Sound like lots of trouble? Resistance is futile. You will be internationalized! Internationalizing online applications is no longer a luxury. It’s a necessity. It’s a trend and a business enabler that serious online companies cannot afford to ignore anymore.

If internationalizing online applications seems difficult, it’s probably a good time to realize that internationalizing real collaborative online systems is even more complicated. Multilingual content is shared among many clients with different default languages, and the server has to deal with synchronous and asynchronous content delivery in this context. Luckily, getting it almost right usually boils down to remembering that the online application (or more precisely, the multilingual server) shouldn’t bake messages, notifications and information at the time they are triggered. Instead, it has to marshal the information in a dynamic context (view or script) that gets executed, translated and presented, in the recipient’s preferred language, when it’s received.

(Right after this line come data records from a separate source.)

(* ===== verification/Flags.v ===== *)
(** * Go's [flag] package, as the programs use it

    A flag is a name and what setting it does to the program's options; the
    parsers are those of [strconv] and [time] that the flag types call. *)

From stdpp Require Import base list gmap strings pretty.
From Stdlib Require Import ZArith Lia Ascii String.
From S2P Require Import Prelude GoStrings Calendar Floats Url.

Open Scope string_scope.
Open Scope Z_scope.

(** ** Values *)

(** [strconv.ParseBool] *)
Definition ParseBool (s : string) : option bool :=
  if bool_decide (s ∈ ["1"; "t"; "T"; "TRUE"; "true"; "True"]) then Some true
  else if bool_decide (s ∈ ["0"; "f"; "F"; "FALSE"; "false"; "False"]) then Some false
  else None.

(** [strconv.ParseInt(s, 0, 64)]: the base is read off the prefix, and
    underscores are allowed between digits. *)
Fixpoint digitsIn (base : Z) (acc : Z) (s : string) : option Z :=
  match s with
  | EmptyString => Some acc
  | String c s =>
      match hexDigitOf c with
      | Some d => if d <? base then digitsIn base (acc * base + d) s else None
      | None => None
      end
  end.

Definition nonEmptyDigits (base : Z) (s : string) : option Z :=
  match dropUnderscores s with EmptyString => None | s => digitsIn base 0 s end.

(** [underscoreOK] for integers: a prefix of two characters counts as a digit. *)
Definition intUnderscoreOK (s : string) : bool :=
  match lowerString s with
  | String "0" (String "x" s) => underscoresBetween hexDigitOf s SawDigit
  | String "0" (String "b" s) | String "0" (String "o" s) => underscoresBetween digitOf s SawDigit
  | s => underscoresBetween digitOf s SawOther
  end.

Definition unsignedBase0 (s : string) : option Z :=
  if negb (intUnderscoreOK s) then None
  else match lowerString s with
       | EmptyString => None
       | String "0" (String "x" s) => nonEmptyDigits 16 s
       | String "0" (String "b" s) => nonEmptyDigits 2 s
       | String "0" (String "o" s) => nonEmptyDigits 8 s
       | String "0" EmptyString => Some 0
       | String "0" s => nonEmptyDigits 8 s
       | s => nonEmptyDigits 10 s
       end.

Definition ParseInt64 (s : string) : option Z :=
  let signed :=
    match s with
    | String "+" s => unsignedBase0 s
    | String "-" s => option_map Z.opp (unsignedBase0 s)
    | s => unsignedBase0 s
    end in
  match signed with
  | Some z => if (- 2 ^ 63 <=? z) && (z <? 2 ^ 63) then Some z else None
  | None => None
  end.

Example ParseInt64_bases : map ParseInt64 ["10"; "-0x1F"; "0b101"; "017"; "1_000"; "1__0"; "0x"; ""; "9223372036854775808"]
  = [Some 10; Some (-31); Some 5; Some 15; Some 1000; None; None; None; None].
Proof. reflexivity. Qed.

(** ** [time.ParseDuration] *)

Definition maxInt64 : Z := 2 ^ 63 - 1.

(** [leadingInt]: the value and the rest; [None] on overflow. *)
Fixpoint leadingInt (x : Z) (s : string) : option (Z * string) :=
  match s with
  | EmptyString => Some (x, "")
  | String c s' =>
      match digit c with
      | Some d => if (maxInt64 / 10 <? x) || (maxInt64 <? x * 10 + d) then None else leadingInt (x * 10 + d) s'
      | None => Some (x, s)
      end
  end.

(** [leadingFraction]: the digits that fit, the scale and the rest. *)
Fixpoint leadingFraction (x scale : Z) (overflow : bool) (s : string) : Z * Z * string :=
  match s with
  | EmptyString => (x, scale, "")
  | String c s' =>
      match digit c with
      | Some d =>
          if overflow || (maxInt64 / 10 <? x) || (maxInt64 <? x * 10 + d) then leadingFraction x scale true s'
          else leadingFraction (x * 10 + d) (scale * 10) false s'
      | None => (x, scale, s)
      end
  end.

(** The unit: up to the next digit or point. *)
Fixpoint unitName (s : string) : string * string :=
  match s with
  | EmptyString => ("", "")
  | String c s' =>
      if bool_decide (c = "."%char) || bool_decide (is_Some (digit c)) then ("", s)
      else let (u, r) := unitName s' in (String c u, r)
  end.

Definition micro : string := String (ascii_of_nat 194) (String (ascii_of_nat 181) "s").
Definition greekMicro : string := String (ascii_of_nat 206) (String (ascii_of_nat 188) "s").

Definition unitOf (u : string) : option Z :=
  if decide (u = "ns") then Some 1
  else if bool_decide (u = "us") || bool_decide (u = micro) || bool_decide (u = greekMicro) then Some 1000
  else if decide (u = "ms") then Some (1000 * 1000)
  else if decide (u = "s") then Some Second
  else if decide (u = "m") then Some Minute
  else if decide (u = "h") then Some (60 * Minute)
  else None.

(** [int64(float64(f) * (float64(unit) / scale))]; the scale is a power of ten
    that is multiplied up as a float. *)
Definition fractionOf (f scale unit : Z) : Z := toInt (fmul (ofInt f) (fdiv (ofInt unit) (ofInt scale))).

(** One number with its unit: its value and the rest. *)
Definition durationPart (s : string) : option (Z * string) :=
  match s with
  | EmptyString => None
  | String c _ =>
      if negb (bool_decide (c = "."%char) || bool_decide (is_Some (digit c))) then None
      else match leadingInt 0 s with
           | None => None
           | Some (v, s1) =>
               let pre := negb (String.length s1 =? String.length s)%nat in
               let '(f, scale, s2, post) :=
                 match s1 with
                 | String "." s1' =>
                     let '(f, scale, s2) := leadingFraction 0 1 false s1' in
                     (f, scale, s2, negb (String.length s2 =? String.length s1')%nat)
                 | _ => (0, 1, s1, false)
                 end in
               if negb (pre || post) then None
               else let (u, s3) := unitName s2 in
                    match unitOf u with
                    | None => None
                    | Some unit =>
                        if maxInt64 / unit <? v then None
                        else let v := if 0 <? f then v * unit + fractionOf f scale unit else v * unit in
                             if maxInt64 <? v then None else Some (v, s3)
                    end
           end
  end.

Fixpoint durationParts (fuel : nat) (d : Z) (s : string) : option Z :=
  match fuel, s with
  | _, EmptyString => Some d
  | O, _ => None
  | S fuel, _ =>
      match durationPart s with
      | None => None
      | Some (v, s') => if maxInt64 <? d + v then None else durationParts fuel (d + v) s'
      end
  end.

Definition unsignedDuration (s : string) : option Z :=
  if decide (s = "0") then Some 0
  else if decide (s = "") then None
  else durationParts (String.length s) 0 s.

Definition ParseDuration (s : string) : option Z :=
  match s with
  | String "-" s => option_map Z.opp (unsignedDuration s)
  | String "+" s => unsignedDuration s
  | s => unsignedDuration s
  end.

Example ParseDuration_ex : map ParseDuration ["1m"; "1h30m"; "-1.5h"; "300ms"; ".5s"; "10"; "0"; ""; "1d"; "10000000h"]
  = [Some Minute; Some (90 * Minute); Some (-90 * Minute); Some (300 * 1000000); Some 500000000; None; Some 0; None; None; None].
Proof. vm_compute. reflexivity. Qed.

(** ** Flag sets *)

Section FlagSet.
Context {O : Type}.

Record flagDef := mkFlag { fl_Name : string; fl_IsBool : bool; fl_Set : string -> O -> option O }.

(** How parsing ends: with the options, after printing the usage, or with an
    error; the last two exit the process, with code 0 and 2. *)
Inductive parsed := Parsed (o : O) | UsageAsked | BadFlag (msg : string).

Inductive argument :=
| NotAFlag
| Terminator
| BadSyntax
| FlagArg (name : string) (value : option string).

Definition nameAndValue (s : string) : argument :=
  match s with
  | EmptyString => BadSyntax
  | String c rest =>
      if bool_decide (c = "-"%char) || bool_decide (c = "="%char) then BadSyntax
      else match CutByte "=" rest with
           | Some (name, value) => FlagArg (String c name) (Some value)
           | None => FlagArg s None
           end
  end.

Definition classifyArg (s : string) : argument :=
  match s with
  | String "-" (String "-" EmptyString) => Terminator
  | String "-" (String "-" name) => nameAndValue name
  | String "-" (String c name) => nameAndValue (String c name)
  | _ => NotAFlag
  end.

Definition findFlag (defs : list flagDef) (name : string) : option flagDef :=
  List.find (fun f => bool_decide (fl_Name f = name)) defs.

Definition invalid (name value : string) : parsed :=
  BadFlag ("invalid value " +:+ value +:+ " for flag -" +:+ name).

(** [FlagSet.Parse]: one [parseOne] after the other. *)
Fixpoint parseFlags (defs : list flagDef) (args : list string) (o : O) : parsed :=
  match args with
  | [] => Parsed o
  | s :: args =>
      match classifyArg s with
      | NotAFlag | Terminator => Parsed o
      | BadSyntax => BadFlag ("bad flag syntax: " +:+ s)
      | FlagArg name value =>
          match findFlag defs name with
          | None =>
              if bool_decide (name = "help") || bool_decide (name = "h") then UsageAsked
              else BadFlag ("flag provided but not defined: -" +:+ name)
          | Some f =>
              let set v args :=
                match fl_Set f v o with
                | None => invalid name v
                | Some o => parseFlags defs args o
                end in
              match value with
              | Some v => set v args
              | None =>
                  if fl_IsBool f then set "true" args
                  else match args with
                       | [] => BadFlag ("flag needs an argument: -" +:+ name)
                       | v :: args =>
                           match fl_Set f v o with
                           | None => invalid name v
                           | Some o => parseFlags defs args o
                           end
                       end
              end
          end
      end
  end.

(** ** Specification *)

(** A setting as an argument, with one dash or two. *)
Definition render (dashes : bool) (f : flagDef) (v : string) : string :=
  (if dashes then "--" else "-") +:+ fl_Name f +:+ "=" +:+ v.

(** The settings one after the other. *)
Fixpoint setAll (settings : list (bool * flagDef * string)) (o : O) : parsed :=
  match settings with
  | [] => Parsed o
  | (_, f, v) :: settings =>
      match fl_Set f v o with
      | None => invalid (fl_Name f) v
      | Some o => setAll settings o
      end
  end.

(** A name that can be written on a command line. *)
Definition plainName (name : string) : bool :=
  match name with
  | EmptyString => false
  | String c rest => negb (bool_decide (c = "-"%char)) && negb (bool_decide (c = "="%char)) && negb (contains_char "=" rest)
  end.

Definition wellDefined (defs : list flagDef) : Prop :=
  Forall (fun f => plainName (fl_Name f) = true) defs /\ NoDup (map fl_Name defs).

Lemma findFlag_in defs f : wellDefined defs -> f ∈ defs -> findFlag defs (fl_Name f) = Some f.
Proof.
  intros [_ Hnd] Hf. unfold findFlag. induction defs as [|g defs IH]; [set_solver|]. simpl in *.
  apply NoDup_cons in Hnd as [Hg Hnd]. case_bool_decide as He.
  - apply elem_of_cons in Hf as [->|Hf]; [done|]. exfalso. apply Hg. rewrite He. apply list_elem_of_fmap. eauto.
  - apply elem_of_cons in Hf as [->|Hf]; [done|]. by apply IH.
Qed.

Lemma classifyArg_render dashes f v :
  plainName (fl_Name f) = true -> classifyArg (render dashes f v) = FlagArg (fl_Name f) (Some v).
Proof.
  unfold render. destruct (fl_Name f) as [|c rest]; [done|]. simpl. intros [[Hd He]%andb_prop Hr]%andb_prop.
  apply negb_true_iff in Hd, He, Hr.
  assert (nameAndValue (String c (rest +:+ "=" +:+ v)) = FlagArg (String c rest) (Some v)) as Hn.
  { simpl. rewrite Hd, He. simpl. change ("=" +:+ v) with (String "=" v). by rewrite CutByte_app. }
  destruct dashes; simpl; [exact Hn|].
  apply bool_decide_eq_false in Hd. change (rest +:+ "=" +:+ v) with (rest +:+ String "=" v) in *.
  destruct c as [[] [] [] [] [] [] [] []]; try exact Hn. done.
Qed.

(** Parsing the settings of defined flags sets them in order: a later setting
    of a flag acts on the earlier ones, and the first value that a flag refuses
    ends the parse with that flag's name. *)
Theorem parseFlags_sets defs settings o :
  wellDefined defs -> Forall (fun s => s.1.2 ∈ defs) settings ->
  parseFlags defs (map (fun s => render s.1.1 s.1.2 s.2) settings) o = setAll settings o.
Proof.
  intros Hw Hall. revert o. induction Hall as [|[[dashes f] v] settings Hf _ IH]; intros o; [done|]. simpl in *.
  rewrite classifyArg_render by (destruct Hw as [Hp _]; rewrite Forall_forall in Hp; by apply Hp).
  rewrite findFlag_in by done. by destruct (fl_Set f v o).
Qed.

End FlagSet.
Arguments flagDef O : clear implicits.
Arguments parsed O : clear implicits.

But then it gets hairy. Groupware invitation workflows generally include e-mail or chat notification messages. In this context, there isn’t much the application developers can do to automatically present information in the recipient’s language. One could attempt using Multipurpose Internet Mail Extensions’ language type parameter in a multipart e-mail, but I’m not aware of ways of telling e-mail clients that they should choose among the available parts based on the user’s preferred language. Unfortunately, in the years of spam, e-mail clients aren’t very hackable (client-side code is simply blocked!). Plus, significantly different email parts means higher spam scores! If you can assume that the people involved in the invitation process know each other, using the sender’s preferred language is probably the safest approach when rendering outbound text.

Now here are the good news: if your team cares, the internationalization effort will be mostly an initial investment. It then becomes a bit like writing exception-safe code and it goes pretty fast. And then you reach a point in which translators can work almost on their own, at least to add support for new languages. Google has pushed this a bit further and taken a smart approach letting users translate the user interface for them (after taking care of the most popular languages, I believe).

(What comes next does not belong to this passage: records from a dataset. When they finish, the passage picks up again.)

(** C6: every write of the deployment controller has its reason, for every
    answer of the API server.  A replica set is created only when there is
    none or the newest one has another template hash; the newest one is
    updated in place only when its selector or its number of replicas differs;
    an old one is scaled to zero, or deleted, only when the newest one is up
    to date and all of its desired replicas are ready, and it is deleted only
    when it reports no replica; and the controller always returns. *)
Theorem rd_writes_justified common req :
  always (Reconcile common req) (fun out l =>
    (exists r, out = Done r) /\
    (reads l \/ exists rd sets own,
      EvA (Get KRD req) (Val rd) ∈ l /\
      EvA (List KRRS [InNamespace (nn_Namespace req);
                      MatchingFields ".metadata.controller" (nn_Name req)]) (Val sets) ∈ l /\
      IsZero (om_DeletionTimestamp (rd_Meta rd)) = true /\
      let desired := withRRSMeta (desiredReplicaSet rd common)
        (withOwnerReferences (rrs_Meta (desiredReplicaSet rd common)) own) in
      Forall (rdJustified rd desired sets) l)).
Proof.
  unfold Reconcile. simpl. intros [rd|e]; simpl.
  2:{ unfold IgnoreNotFound. destruct (err_notfound e); (split; [eauto|]); left; by repeat constructor. }
  destruct (IsZero _) eqn:Hdel; simpl; [|split; [eauto|]; left; by repeat constructor].
  intros [sets|e]; simpl; [|split; [eauto|]; left; by repeat constructor].
  intros ord. simpl. intros [own|e]; simpl; [|split; [eauto|]; left; by repeat constructor].
  destruct (sort_stable createdAfter (shuffle ord sets)) as [|ns old] eqn:Hs.
  - simpl. intros r.
    assert (sets = []) as -> by (apply Permutation_nil; etrans; [|apply (shuffle_Permutation ord)];
      by rewrite <- Hs, sort_stable_Permutation).
    destruct r; simpl; (split; [eauto|]); right; exists rd, [], own; (split_and!; [set_solver..|]);
      repeat (constructor; [by apply rj_read|]); apply Forall_singleton; by apply rj_first.
  - apply newest_first in Hs. eapply always_mono; [|by apply (reconcileSets_spec rd common own sets)].
    intros out l [[r ->] Hl]. split; [eauto|]. right. exists rd, sets, own.
    split_and!; [set_solver..|]. repeat (constructor; [by apply rj_read|]). done.
Qed.

(** what the controller creates is found again: without a selector of its
    own, the selector of the new replica set matches the labels of the runners
    made from its template and of the set itself, and those labels carry the
    template hash and the deployment's name. *)
Theorem rd_selector_selects rd common :
  rds_Selector (rd_Spec rd) = None ->
  let rs := desiredReplicaSet rd common in
  exists sel, rrss_Selector (rrs_Spec rs) = Some sel /\
    ls_MatchLabels sel ⊆ om_Labels (rt_Meta (rrss_Template (rrs_Spec rs))) /\
    ls_MatchLabels sel ⊆ om_Labels (rrs_Meta rs) /\
    ls_MatchLabels sel = {[LabelKeyRunnerTemplateHash := desiredHashOf common rd;
                           LabelKeyRunnerDeploymentName := om_Name (rd_Meta rd)]} /\
    ls_MatchExpressions sel = None.
Proof.
  intros Hs rs. eexists. split; [done|]. unfold getSelector. rewrite Hs. simpl.
  assert (forall m : strmap, {[LabelKeyRunnerTemplateHash := desiredHashOf common rd;
      LabelKeyRunnerDeploymentName := om_Name (rd_Meta rd)]} ⊆
    CloneAndAddLabel (CloneAndAddLabel m LabelKeyRunnerTemplateHash (desiredHashOf common rd))
      LabelKeyRunnerDeploymentName (om_Name (rd_Meta rd))) as Hsub.
  { intros m. unfold CloneAndAddLabel. simpl. apply map_subseteq_spec. intros i x.
    destruct (decide (i = LabelKeyRunnerTemplateHash)) as [->|Hi];
      [|destruct (decide (i = LabelKeyRunnerDeploymentName)) as [->|Hj]].
    - by rewrite lookup_insert_eq, lookup_insert_ne, lookup_insert_eq by done.
    - by rewrite lookup_insert_ne, lookup_singleton_eq, lookup_insert_eq by done.
    - by rewrite lookup_insert_ne, lookup_singleton_ne by done. }
  split_and!; try apply Hsub; done.
Qed.

End Facts.

(** ** A rollout against an API server that does what it is asked *)

(** A deployment and its replica sets by name. *)
Record world := mkWorld { w_rd : RunnerDeployment; w_sets : gmap string RunnerReplicaSet }.

Definition withSets (w : world) (m : gmap string RunnerReplicaSet) : world :=
  {| w_rd := w_rd w; w_sets := m |}.

(** Every call succeeds and takes effect; [own] is the owner reference given. *)
Definition serveRRS (own : OwnerReference) (q : req) (w : world) : ans q * world :=
  match q return ans q * world with
  | Get k _ => match k return result (kobj k) * world with
               | KRD => (Val (w_rd w), w)
               | _ => (Err (newError "unexpected"), w)
               end
  | List k _ => match k return result (list (kobj k)) * world with
                | KRRS => (Val (map snd (map_to_list (w_sets w))), w)
                | _ => (Val [], w)
                end
  | Create k o => match k return kobj k -> result (kobj k) * world with
                  | KRRS => fun o => (Val o, withSets w (<[om_Name (rrs_Meta o) := o]> (w_sets w)))
                  | _ => fun o => (Val o, w)
                  end o
  | Update k o => match k return kobj k -> result (kobj k) * world with
                  | KRRS => fun o => (Val o, withSets w (<[om_Name (rrs_Meta o) := o]> (w_sets w)))
                  | _ => fun o => (Val o, w)
                  end o
  | StatusPatch k o _ => match k return kobj k -> result (kobj k) * world with
                         | KRD => fun o => (Val o, {| w_rd := o; w_sets := w_sets w |})
                         | _ => fun o => (Val o, w)
                         end o
  | Delete k o _ => match k return kobj k -> option err * world with
                    | KRRS => fun o => (None, withSets w (delete (om_Name (rrs_Meta o)) (w_sets w)))
                    | _ => fun _ => (None, w)
                    end o
  | Patch k o _ => (Val o, w)
  | SetControllerReference _ _ _ => (Val [own], w)
  | Now => (0, w)
  | Order _ => ([], w)
  | SelectorAsSelector _ => (None, w)
  | GHListRunners _ _ => (Err (newError "unexpected"), w)
  | GHRemoveRunner _ _ => (Err (newError "unexpected"), w)
  | GHCreateRegistrationToken _ => (Err (newError "unexpected"), w)
  | GHListOrganizationRunnerGroups _ _ => (Err (newError "unexpected"), w)
  | GHListRunnerGroupsVisibleToRepo _ => (Err (newError "unexpected"), w)
  | GHListRepositoryAccessRunnerGroup _ _ _ => (Err (newError "unexpected"), w)
  | GHListRepositoryWorkflowRuns _ _ _ _ => (Err (newError "unexpected"), w)
  | GHListWorkflowJobs _ _ _ _ => (Err (newError "unexpected"), w)
  end.

(** What a rollout step makes of an old set: gone once it has no replicas,
    scaled to zero before. *)
Definition drained (rs : RunnerReplicaSet) : option RunnerReplicaSet :=
  if 0 <? default 0 (rrst_Replicas (rrs_Status rs)) then
    Some (if decide (rrss_Replicas (rrs_Spec rs) = Some 0) then rs
          else withRRSSpec rs (withRRSReplicas (rrs_Spec rs) (Some 0) (rrss_EffectiveTime (rrs_Spec rs))))
  else None.

(** What the replica set controller makes of a set that is asked to have no
    replicas, once its runners are gone. *)
Definition settled (rs : RunnerReplicaSet) : RunnerReplicaSet :=
  if decide (rrss_Replicas (rrs_Spec rs) = Some 0)
  then {| rrs_Meta := rrs_Meta rs; rrs_Spec := rrs_Spec rs;
          rrs_Status := mkRRSStatus (Some 0) (Some 0) (Some 0) |}
  else rs.

Definition settle (w : world) : world := withSets w (settled <$> w_sets w).

Section Rollout.
Context {P : Printing} (own : OwnerReference).

(** The deployment is live and its newest set, [ns], is up to date and ready. *)
Record rollingOut (common : list string) (w : world) (ns : RunnerReplicaSet) : Prop := {
  ro_live : IsZero (om_DeletionTimestamp (rd_Meta (w_rd w))) = true;
  ro_names : forall name rs, w_sets w !! name = Some rs -> om_Name (rrs_Meta rs) = name;
  ro_newest_there : w_sets w !! om_Name (rrs_Meta ns) = Some ns;
  ro_newest : forall name rs, w_sets w !! name = Some rs -> rs <> ns ->
    om_CreationTimestamp (rrs_Meta rs) < om_CreationTimestamp (rrs_Meta ns);
  ro_ready : rolledOut (w_rd w) (withRRSMeta (desiredReplicaSet (w_rd w) common)
    (withOwnerReferences (rrs_Meta (desiredReplicaSet (w_rd w) common)) [own])) ns
}.

(** One step of the loop: the set's entry becomes what [drained] says. *)
Lemma run_drainOldSet rs w :
  w_sets w !! om_Name (rrs_Meta rs) = Some rs ->
  exists l, run (serveRRS own) (drainOldSet rs tt) w =
    (Done (Next tt), withSets w (partial_alter (fun _ => drained rs) (om_Name (rrs_Meta rs)) (w_sets w)), l).
Proof.
  intros Hw. unfold drainOldSet, drained.
  assert (forall rs', om_Name (rrs_Meta rs') = om_Name (rrs_Meta rs) ->
    partial_alter (fun _ => Some rs') (om_Name (rrs_Meta rs)) (w_sets w)
    = <[om_Name (rrs_Meta rs') := rs']> (w_sets w)) as Hins by (by intros rs' ->).
  destruct (rrst_Replicas (rrs_Status rs)) as [n|]; simpl; [destruct (Z.ltb_spec 0 n)|].
  - destruct (decide (rrss_Replicas (rrs_Spec rs) = Some 0)) as [->|Hm]; simpl.
    + rewrite Hins by done. rewrite insert_id by done. destruct w. by eexists.
    + replace (match rrss_Replicas (rrs_Spec rs) with Some n => n =? 0 | None => false end) with false
        by (destruct (rrss_Replicas (rrs_Spec rs)); [symmetry; apply Z.eqb_neq; congruence|done]).
      simpl. rewrite Hins by done. by eexists.
  - by eexists.
  - by eexists.
Qed.

Lemma run_drainOldSets l w :
  NoDup (map (fun rs => om_Name (rrs_Meta rs)) l) ->
  (forall rs, rs ∈ l -> w_sets w !! om_Name (rrs_Meta rs) = Some rs) ->
  exists m lg, run (serveRRS own) (rangeM l tt drainOldSet) w = (Done (inl tt), withSets w m, lg) /\
    (forall rs, rs ∈ l -> m !! om_Name (rrs_Meta rs) = drained rs) /\
    (forall name, name ∉ map (fun rs => om_Name (rrs_Meta rs)) l -> m !! name = w_sets w !! name).
Proof.
  revert w. induction l as [|rs l IH]; simpl; intros w Hnd Hw.
  - exists (w_sets w), []. destruct w. split_and!; [done|set_solver|done].
  - apply NoDup_cons in Hnd as [Hrs Hnd].
    destruct (run_drainOldSet rs w) as [lg Hrun]; [apply Hw; set_solver|].
    set (w1 := withSets w _) in Hrun.
    destruct (IH w1) as (m & lg' & Hrun' & Hin & Hout); [done| |].
    { intros rs' Hrs'. unfold w1. simpl. rewrite lookup_partial_alter_ne; [apply Hw; set_solver|].
      intros Heq. apply Hrs. rewrite Heq. apply list_elem_of_fmap. eauto. }
    exists m, (lg ++ lg')%list. rewrite (run_bind _ _ _ _ _ _ _ Hrun), Hrun'. split_and!; [done| |].
    + intros rs' [->|Hrs']%elem_of_cons; [|by apply Hin].
      rewrite Hout by done. unfold w1. simpl. by rewrite lookup_partial_alter_eq.
    + intros name Hname. rewrite Hout by set_solver. unfold w1. simpl.
      rewrite lookup_partial_alter_ne by set_solver. done.
Qed.
(** The sorted list of the sets, when one of them is newer than all others. *)
Lemma sorted_sets (m : gmap string RunnerReplicaSet) ns :
  (forall name rs, m !! name = Some rs -> om_Name (rrs_Meta rs) = name) ->
  m !! om_Name (rrs_Meta ns) = Some ns ->
  (forall name rs, m !! name = Some rs -> rs <> ns ->
     om_CreationTimestamp (rrs_Meta rs) < om_CreationTimestamp (rrs_Meta ns)) ->
  forall ord, exists old,
    sort_stable createdAfter (shuffle ord (map snd (map_to_list m))) = ns :: old /\
    NoDup (map (fun rs => om_Name (rrs_Meta rs)) (ns :: old)) /\
    (forall rs, rs ∈ ns :: old <-> m !! om_Name (rrs_Meta rs) = Some rs).
Proof.
  intros Hname Hns Hnewest ord.
  set (l := sort_stable createdAfter (shuffle ord (map snd (map_to_list m)))).
  assert (l ≡ₚ map snd (map_to_list m)) as Hperm
    by (unfold l; by rewrite sort_stable_Permutation, shuffle_Permutation).
  assert (forall rs, rs ∈ l <-> m !! om_Name (rrs_Meta rs) = Some rs) as Hin.
  { intros rs. rewrite Hperm, list_elem_of_fmap. split.
    - intros ([name rs'] & -> & H%elem_of_map_to_list). simpl. by rewrite (Hname _ _ H).
    - intros H. exists (om_Name (rrs_Meta rs), rs). by rewrite elem_of_map_to_list. }
  assert (map (fun rs => om_Name (rrs_Meta rs)) l ≡ₚ map fst (map_to_list m)) as Hnames.
  { rewrite Hperm, map_map. apply reflexive_eq, map_ext_in. intros [name rs] H. simpl.
    apply Hname, elem_of_map_to_list. by apply list_elem_of_In. }
  destruct l as [|ns' old] eqn:Hl.
  { exfalso. apply (not_elem_of_nil ns). by apply Hin. }
  destruct (newest_first _ _ _ _ Hl) as [_ Hmax].
  assert (ns' = ns) as ->.
  { assert (ns ∈ ns' :: old) as Hel by by apply Hin.
    apply elem_of_cons in Hel as [Hel|Hel]; [done|]. rewrite Forall_forall in Hmax. specialize (Hmax _ Hel).
    destruct (decide (om_Name (rrs_Meta ns') = om_Name (rrs_Meta ns))) as [He|He].
    - assert (m !! om_Name (rrs_Meta ns') = Some ns') as H' by (apply Hin; set_solver). congruence.
    - assert (om_CreationTimestamp (rrs_Meta ns') < om_CreationTimestamp (rrs_Meta ns)); [|lia].
      eapply Hnewest; [apply Hin; set_solver|]. congruence. }
  exists old. split_and!; [done| |done]. rewrite Hnames. apply NoDup_fst_map_to_list.
Qed.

I’m getting hungry now. Il piatto del giorno is a creamy asparagus risotto. Given the abundance of white wine, I’ll probably get that Italian translation going…


First Cozimo Review

August 21, 2007

This morning, while executing the mandatory first e-mail cleaning pass, I was surprised by a message directing my attention to an entry on David Strom’s Web Informant blog on Video production collaboration.

It really caught me by surprise. Cozimo hasn’t been announced yet and here it is: the first review. And a positive one.

While I’m not a big fan of David Strom (I often find David’s articles a bit too light for my taste), I believe David has a few good points in this brief review. In particular, he states that a recipe for a good collaborative solution should contain:

  • enough content management,
  • enough workflow,
  • simple, powerful, well integrated messaging.

But most of all: it should all be very close to the content. In the Land of the Second Web, YOUR Content Is King.

I also believe that the UI plays a first role in this context. The average Web 2.0 application is just distracting and IMO plain ugly. Shaded round buttons, reflective logos, gigantic fonts, distracting gradients, none of that leaves room for what really matters: directing the attention to the content.

Cozimo’s UI appeals to its target crowd: designers, creative minds and media professionals. Have 5 minutes? Read this. Then read this for a hint on how we are dealing with UI design. On the usability side, we are working on a few well known quirks, and clients react positively.

Only time will tell whether these human-to-group interfaces are here to stay. In the meantime, Emacs awaits.